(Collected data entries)
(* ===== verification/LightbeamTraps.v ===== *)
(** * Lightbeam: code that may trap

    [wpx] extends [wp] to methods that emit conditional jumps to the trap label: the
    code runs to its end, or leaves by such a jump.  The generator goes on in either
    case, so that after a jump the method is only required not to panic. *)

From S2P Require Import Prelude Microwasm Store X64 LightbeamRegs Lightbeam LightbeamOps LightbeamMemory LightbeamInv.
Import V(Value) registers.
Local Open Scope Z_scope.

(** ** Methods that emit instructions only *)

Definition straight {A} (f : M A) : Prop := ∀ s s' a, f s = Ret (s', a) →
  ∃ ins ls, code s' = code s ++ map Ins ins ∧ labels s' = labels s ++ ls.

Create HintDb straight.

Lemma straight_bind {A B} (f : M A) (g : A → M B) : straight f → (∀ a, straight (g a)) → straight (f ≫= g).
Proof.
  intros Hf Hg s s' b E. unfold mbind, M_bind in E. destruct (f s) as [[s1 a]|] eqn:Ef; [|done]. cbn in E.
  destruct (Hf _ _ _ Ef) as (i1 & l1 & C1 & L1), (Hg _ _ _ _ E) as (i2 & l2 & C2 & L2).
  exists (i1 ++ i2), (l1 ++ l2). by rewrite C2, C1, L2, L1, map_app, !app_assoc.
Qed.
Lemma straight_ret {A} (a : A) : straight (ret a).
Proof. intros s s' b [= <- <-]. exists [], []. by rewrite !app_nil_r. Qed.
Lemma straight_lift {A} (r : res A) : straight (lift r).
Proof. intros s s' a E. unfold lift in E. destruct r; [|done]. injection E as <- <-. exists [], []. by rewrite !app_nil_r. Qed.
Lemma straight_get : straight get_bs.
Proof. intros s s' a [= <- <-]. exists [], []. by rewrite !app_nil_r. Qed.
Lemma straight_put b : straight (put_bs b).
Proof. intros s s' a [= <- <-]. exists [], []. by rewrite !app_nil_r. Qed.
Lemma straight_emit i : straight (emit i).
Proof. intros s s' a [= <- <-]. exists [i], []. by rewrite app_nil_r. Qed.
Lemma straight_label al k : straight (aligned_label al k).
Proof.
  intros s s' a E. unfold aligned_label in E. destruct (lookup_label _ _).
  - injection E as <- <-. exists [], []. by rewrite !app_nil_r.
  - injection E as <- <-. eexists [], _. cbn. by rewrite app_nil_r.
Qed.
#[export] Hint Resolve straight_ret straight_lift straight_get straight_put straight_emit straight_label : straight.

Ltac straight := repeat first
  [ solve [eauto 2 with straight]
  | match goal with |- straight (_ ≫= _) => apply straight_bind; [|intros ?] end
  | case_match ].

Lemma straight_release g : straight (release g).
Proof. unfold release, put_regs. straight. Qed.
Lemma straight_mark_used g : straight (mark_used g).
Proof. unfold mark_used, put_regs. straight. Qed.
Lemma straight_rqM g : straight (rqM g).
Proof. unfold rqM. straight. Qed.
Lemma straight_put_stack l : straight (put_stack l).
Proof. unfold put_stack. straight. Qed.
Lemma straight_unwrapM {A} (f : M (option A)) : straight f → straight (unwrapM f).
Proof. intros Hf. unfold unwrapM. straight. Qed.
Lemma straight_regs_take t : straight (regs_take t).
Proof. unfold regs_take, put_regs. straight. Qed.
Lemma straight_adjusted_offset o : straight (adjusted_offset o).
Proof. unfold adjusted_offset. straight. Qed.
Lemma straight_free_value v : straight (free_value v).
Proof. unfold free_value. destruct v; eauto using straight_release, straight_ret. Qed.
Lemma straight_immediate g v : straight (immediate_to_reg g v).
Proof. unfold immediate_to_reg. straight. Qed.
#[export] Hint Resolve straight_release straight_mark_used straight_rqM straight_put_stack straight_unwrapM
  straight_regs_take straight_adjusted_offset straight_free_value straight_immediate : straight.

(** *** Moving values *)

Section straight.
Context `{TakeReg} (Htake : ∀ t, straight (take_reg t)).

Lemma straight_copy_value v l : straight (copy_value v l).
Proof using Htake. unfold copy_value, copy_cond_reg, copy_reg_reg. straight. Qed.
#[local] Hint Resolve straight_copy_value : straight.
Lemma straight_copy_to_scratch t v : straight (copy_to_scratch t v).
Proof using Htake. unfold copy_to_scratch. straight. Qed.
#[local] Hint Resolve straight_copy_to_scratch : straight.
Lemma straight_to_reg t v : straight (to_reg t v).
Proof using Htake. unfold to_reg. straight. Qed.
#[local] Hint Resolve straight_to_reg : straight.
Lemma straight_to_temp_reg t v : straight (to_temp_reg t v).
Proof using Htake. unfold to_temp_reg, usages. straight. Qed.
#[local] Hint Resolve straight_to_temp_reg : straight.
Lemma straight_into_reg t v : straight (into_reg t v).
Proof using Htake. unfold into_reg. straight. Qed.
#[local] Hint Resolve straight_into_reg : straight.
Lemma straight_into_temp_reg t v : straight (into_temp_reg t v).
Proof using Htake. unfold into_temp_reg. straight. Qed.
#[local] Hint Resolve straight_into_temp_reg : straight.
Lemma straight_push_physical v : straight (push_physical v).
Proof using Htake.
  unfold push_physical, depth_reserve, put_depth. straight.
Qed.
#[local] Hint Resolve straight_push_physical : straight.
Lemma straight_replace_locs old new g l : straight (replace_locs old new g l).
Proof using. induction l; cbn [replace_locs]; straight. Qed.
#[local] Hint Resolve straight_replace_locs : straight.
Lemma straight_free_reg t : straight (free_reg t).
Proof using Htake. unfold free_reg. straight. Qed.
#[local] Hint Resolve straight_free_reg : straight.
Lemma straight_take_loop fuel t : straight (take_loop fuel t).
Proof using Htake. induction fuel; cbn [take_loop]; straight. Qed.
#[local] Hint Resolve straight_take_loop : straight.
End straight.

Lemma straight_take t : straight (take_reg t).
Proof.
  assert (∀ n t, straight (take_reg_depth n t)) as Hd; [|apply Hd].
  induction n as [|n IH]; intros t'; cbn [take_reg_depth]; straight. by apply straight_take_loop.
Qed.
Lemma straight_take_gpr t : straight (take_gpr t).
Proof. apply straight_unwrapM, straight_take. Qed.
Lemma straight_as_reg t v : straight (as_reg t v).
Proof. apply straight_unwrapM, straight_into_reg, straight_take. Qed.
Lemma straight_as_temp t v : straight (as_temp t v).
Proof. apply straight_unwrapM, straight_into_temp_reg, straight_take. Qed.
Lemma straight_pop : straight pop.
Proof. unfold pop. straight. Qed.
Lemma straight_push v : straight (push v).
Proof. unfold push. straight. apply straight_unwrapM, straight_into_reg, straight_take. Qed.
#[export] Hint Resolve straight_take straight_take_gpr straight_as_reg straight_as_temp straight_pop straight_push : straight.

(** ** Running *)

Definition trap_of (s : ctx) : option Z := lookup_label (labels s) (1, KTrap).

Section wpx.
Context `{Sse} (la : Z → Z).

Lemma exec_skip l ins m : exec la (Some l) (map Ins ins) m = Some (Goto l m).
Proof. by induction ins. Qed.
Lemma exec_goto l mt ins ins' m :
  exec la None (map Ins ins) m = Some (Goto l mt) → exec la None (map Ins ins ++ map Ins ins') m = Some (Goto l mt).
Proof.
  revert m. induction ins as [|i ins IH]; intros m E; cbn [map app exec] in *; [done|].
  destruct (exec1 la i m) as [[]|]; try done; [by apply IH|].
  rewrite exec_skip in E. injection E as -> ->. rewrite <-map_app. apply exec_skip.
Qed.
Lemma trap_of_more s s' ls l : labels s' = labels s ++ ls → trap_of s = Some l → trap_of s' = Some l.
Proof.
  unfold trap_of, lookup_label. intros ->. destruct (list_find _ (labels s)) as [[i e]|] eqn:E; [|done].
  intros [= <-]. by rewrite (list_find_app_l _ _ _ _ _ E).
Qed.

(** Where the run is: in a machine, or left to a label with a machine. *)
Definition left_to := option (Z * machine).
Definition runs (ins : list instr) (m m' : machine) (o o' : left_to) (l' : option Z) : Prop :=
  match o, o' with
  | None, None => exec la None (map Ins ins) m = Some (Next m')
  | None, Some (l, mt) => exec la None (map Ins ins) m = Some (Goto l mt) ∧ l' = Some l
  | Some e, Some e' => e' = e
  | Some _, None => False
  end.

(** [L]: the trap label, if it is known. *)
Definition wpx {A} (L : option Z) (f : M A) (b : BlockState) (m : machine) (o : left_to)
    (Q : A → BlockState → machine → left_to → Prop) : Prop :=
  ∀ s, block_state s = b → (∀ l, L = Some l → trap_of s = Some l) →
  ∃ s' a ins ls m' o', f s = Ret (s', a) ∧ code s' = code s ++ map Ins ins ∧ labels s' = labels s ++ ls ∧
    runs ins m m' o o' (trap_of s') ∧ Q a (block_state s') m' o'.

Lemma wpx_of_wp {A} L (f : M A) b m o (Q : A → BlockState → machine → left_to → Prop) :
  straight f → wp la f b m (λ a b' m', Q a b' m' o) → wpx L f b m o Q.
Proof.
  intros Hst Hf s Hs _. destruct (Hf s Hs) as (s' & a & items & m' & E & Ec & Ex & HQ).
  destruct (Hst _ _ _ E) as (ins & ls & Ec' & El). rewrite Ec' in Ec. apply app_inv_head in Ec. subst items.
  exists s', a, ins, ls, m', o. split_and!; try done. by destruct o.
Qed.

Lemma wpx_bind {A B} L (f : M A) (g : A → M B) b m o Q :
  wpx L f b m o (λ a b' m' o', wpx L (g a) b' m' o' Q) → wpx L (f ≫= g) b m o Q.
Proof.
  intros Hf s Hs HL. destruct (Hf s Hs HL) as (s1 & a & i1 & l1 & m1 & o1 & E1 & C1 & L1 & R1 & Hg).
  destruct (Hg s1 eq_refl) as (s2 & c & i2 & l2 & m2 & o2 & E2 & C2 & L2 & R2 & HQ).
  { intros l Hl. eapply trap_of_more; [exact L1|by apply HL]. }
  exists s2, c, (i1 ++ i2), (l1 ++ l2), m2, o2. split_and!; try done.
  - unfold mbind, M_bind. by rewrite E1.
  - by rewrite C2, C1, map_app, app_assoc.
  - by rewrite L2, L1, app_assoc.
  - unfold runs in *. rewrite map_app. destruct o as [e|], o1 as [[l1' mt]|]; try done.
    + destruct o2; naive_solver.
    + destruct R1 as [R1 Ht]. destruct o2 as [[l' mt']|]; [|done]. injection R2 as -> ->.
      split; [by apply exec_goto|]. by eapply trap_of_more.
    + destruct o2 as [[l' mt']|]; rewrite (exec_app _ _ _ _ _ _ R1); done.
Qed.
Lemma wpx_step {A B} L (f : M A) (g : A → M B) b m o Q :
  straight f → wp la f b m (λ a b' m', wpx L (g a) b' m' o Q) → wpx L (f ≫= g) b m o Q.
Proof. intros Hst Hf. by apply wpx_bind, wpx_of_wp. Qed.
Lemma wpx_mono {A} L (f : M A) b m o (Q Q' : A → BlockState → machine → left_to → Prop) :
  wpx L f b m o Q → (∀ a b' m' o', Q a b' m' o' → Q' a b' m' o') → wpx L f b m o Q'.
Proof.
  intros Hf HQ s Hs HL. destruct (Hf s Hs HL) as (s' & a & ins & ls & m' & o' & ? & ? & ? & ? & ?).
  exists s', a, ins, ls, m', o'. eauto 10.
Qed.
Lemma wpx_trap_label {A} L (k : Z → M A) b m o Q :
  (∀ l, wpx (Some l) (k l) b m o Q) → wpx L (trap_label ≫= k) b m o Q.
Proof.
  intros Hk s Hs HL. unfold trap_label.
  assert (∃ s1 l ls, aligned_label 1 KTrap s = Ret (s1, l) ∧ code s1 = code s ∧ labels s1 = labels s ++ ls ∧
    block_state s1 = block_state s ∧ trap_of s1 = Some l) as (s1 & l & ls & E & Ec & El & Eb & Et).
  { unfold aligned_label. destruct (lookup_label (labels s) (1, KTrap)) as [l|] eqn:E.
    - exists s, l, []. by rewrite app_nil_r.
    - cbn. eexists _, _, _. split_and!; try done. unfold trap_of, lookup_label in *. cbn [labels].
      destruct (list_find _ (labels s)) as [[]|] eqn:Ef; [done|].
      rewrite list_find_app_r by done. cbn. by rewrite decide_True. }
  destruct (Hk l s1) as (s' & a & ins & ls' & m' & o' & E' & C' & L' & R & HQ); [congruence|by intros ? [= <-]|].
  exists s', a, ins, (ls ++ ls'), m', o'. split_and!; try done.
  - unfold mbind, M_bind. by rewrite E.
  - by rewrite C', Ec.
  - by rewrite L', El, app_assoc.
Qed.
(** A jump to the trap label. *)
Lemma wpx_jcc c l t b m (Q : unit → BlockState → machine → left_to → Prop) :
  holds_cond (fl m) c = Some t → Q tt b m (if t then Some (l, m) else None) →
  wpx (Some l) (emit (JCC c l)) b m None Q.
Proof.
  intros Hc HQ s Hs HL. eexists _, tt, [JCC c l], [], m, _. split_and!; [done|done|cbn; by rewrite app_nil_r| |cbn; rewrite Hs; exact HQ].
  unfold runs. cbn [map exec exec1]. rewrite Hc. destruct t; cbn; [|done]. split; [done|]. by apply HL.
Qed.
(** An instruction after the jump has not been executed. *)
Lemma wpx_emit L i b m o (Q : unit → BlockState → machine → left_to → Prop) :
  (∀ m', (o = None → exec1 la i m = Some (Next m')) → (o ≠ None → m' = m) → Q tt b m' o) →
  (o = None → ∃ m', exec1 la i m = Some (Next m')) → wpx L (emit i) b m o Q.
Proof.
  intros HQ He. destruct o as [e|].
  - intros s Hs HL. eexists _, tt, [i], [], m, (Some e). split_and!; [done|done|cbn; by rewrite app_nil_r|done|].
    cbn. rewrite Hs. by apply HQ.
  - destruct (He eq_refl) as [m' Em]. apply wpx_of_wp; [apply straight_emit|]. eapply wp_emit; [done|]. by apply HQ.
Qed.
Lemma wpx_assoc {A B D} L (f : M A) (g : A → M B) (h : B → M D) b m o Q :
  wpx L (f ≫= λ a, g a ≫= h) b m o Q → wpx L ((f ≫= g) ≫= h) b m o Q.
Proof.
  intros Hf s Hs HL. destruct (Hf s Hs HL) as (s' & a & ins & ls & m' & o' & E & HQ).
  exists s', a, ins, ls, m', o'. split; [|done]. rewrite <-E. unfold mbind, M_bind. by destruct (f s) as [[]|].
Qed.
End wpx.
---
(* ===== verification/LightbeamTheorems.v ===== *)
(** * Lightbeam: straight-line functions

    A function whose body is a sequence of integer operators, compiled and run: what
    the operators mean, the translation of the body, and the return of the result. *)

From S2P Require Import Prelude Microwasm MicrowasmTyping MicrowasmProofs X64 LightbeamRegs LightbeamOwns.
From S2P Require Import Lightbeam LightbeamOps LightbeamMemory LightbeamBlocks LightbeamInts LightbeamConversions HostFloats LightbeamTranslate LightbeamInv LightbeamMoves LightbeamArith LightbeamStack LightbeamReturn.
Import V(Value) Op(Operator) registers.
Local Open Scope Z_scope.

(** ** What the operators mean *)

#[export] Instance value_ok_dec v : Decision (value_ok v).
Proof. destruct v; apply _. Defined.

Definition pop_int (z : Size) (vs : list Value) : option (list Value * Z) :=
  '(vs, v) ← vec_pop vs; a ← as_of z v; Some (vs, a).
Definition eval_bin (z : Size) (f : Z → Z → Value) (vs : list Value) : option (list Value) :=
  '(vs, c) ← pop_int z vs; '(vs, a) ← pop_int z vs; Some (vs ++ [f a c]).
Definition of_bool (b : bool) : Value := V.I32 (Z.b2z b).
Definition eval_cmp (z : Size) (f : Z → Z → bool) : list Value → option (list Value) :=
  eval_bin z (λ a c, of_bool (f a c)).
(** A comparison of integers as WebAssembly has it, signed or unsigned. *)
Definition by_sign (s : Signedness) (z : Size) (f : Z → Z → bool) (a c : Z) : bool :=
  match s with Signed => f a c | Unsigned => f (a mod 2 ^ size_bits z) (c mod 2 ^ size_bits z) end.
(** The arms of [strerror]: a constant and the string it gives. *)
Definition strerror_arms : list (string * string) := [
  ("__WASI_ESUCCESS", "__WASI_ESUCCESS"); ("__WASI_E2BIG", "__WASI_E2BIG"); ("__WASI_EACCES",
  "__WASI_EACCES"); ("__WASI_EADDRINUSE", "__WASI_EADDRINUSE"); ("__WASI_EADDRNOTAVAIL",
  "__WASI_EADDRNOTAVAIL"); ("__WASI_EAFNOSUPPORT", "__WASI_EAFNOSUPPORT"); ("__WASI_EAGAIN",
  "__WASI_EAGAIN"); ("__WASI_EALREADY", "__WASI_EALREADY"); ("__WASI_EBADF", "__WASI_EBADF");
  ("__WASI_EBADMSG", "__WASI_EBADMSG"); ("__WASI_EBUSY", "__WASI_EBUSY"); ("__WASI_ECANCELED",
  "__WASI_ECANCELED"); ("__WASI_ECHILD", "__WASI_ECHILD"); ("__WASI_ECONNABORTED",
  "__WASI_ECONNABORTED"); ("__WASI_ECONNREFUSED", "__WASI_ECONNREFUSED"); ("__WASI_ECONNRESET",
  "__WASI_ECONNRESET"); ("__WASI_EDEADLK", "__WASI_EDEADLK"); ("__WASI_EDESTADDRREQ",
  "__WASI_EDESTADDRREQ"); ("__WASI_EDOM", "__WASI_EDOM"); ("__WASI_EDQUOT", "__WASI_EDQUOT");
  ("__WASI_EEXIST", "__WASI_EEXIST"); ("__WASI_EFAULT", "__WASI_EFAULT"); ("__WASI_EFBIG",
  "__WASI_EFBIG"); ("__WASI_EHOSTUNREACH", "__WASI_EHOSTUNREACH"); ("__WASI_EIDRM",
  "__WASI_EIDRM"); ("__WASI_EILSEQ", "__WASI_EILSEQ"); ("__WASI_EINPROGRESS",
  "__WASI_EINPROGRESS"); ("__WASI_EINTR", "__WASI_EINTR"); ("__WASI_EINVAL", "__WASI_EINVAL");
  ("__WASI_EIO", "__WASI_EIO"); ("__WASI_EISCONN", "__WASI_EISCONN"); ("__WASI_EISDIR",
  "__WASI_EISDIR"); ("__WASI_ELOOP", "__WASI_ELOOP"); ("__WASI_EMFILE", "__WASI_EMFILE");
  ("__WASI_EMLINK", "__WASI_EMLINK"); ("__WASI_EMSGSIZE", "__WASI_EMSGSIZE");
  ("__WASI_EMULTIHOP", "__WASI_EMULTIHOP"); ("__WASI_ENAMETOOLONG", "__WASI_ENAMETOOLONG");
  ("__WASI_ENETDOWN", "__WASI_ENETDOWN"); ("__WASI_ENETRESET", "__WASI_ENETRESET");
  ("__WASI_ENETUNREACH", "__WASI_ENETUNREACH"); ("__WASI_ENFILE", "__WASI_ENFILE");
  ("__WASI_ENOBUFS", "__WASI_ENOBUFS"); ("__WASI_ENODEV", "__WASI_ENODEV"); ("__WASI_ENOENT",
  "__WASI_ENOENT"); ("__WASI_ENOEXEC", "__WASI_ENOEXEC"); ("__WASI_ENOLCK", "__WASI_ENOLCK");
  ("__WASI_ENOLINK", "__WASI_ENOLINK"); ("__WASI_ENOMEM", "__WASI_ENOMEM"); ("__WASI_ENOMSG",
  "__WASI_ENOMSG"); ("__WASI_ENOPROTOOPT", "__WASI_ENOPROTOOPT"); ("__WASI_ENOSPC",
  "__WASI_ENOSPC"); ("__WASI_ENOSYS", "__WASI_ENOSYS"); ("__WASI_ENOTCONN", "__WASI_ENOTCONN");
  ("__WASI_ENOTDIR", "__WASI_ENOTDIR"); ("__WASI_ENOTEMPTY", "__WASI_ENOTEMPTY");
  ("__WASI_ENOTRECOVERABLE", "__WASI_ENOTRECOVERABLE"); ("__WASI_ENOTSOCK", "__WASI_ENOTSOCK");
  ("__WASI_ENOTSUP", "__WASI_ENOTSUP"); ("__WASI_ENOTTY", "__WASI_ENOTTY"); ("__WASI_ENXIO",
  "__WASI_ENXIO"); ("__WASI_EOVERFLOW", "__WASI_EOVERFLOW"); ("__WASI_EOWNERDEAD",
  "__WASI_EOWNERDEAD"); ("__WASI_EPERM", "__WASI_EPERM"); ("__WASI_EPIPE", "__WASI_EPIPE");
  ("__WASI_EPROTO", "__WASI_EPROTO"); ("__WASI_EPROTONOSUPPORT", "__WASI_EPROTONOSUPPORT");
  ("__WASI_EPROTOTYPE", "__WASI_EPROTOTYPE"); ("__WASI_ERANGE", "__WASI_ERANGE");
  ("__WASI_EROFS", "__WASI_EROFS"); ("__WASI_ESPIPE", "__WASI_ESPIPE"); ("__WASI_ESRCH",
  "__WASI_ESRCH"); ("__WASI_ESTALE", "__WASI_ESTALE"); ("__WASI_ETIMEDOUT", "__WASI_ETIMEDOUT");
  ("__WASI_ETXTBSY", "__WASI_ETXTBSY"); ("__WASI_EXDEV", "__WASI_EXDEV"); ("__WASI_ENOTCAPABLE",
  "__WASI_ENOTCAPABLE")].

DIRECTIONS -> Write out exactly the lines that fall from the line with "(* ===== verification/LightbeamTraps.v" to the line with "Ret (s', a) →" in the records above, keeping both ends.

ANSWER TO THE PROBLEM ->
(* ===== verification/LightbeamTraps.v ===== *)
(** * Lightbeam: code that may trap

    [wpx] extends [wp] to methods that emit conditional jumps to the trap label: the
    code runs to its end, or leaves by such a jump.  The generator goes on in either
    case, so that after a jump the method is only required not to panic. *)

From S2P Require Import Prelude Microwasm Store X64 LightbeamRegs Lightbeam LightbeamOps LightbeamMemory LightbeamInv.
Import V(Value) registers.
Local Open Scope Z_scope.

(** ** Methods that emit instructions only *)

Definition straight {A} (f : M A) : Prop := ∀ s s' a, f s = Ret (s', a) →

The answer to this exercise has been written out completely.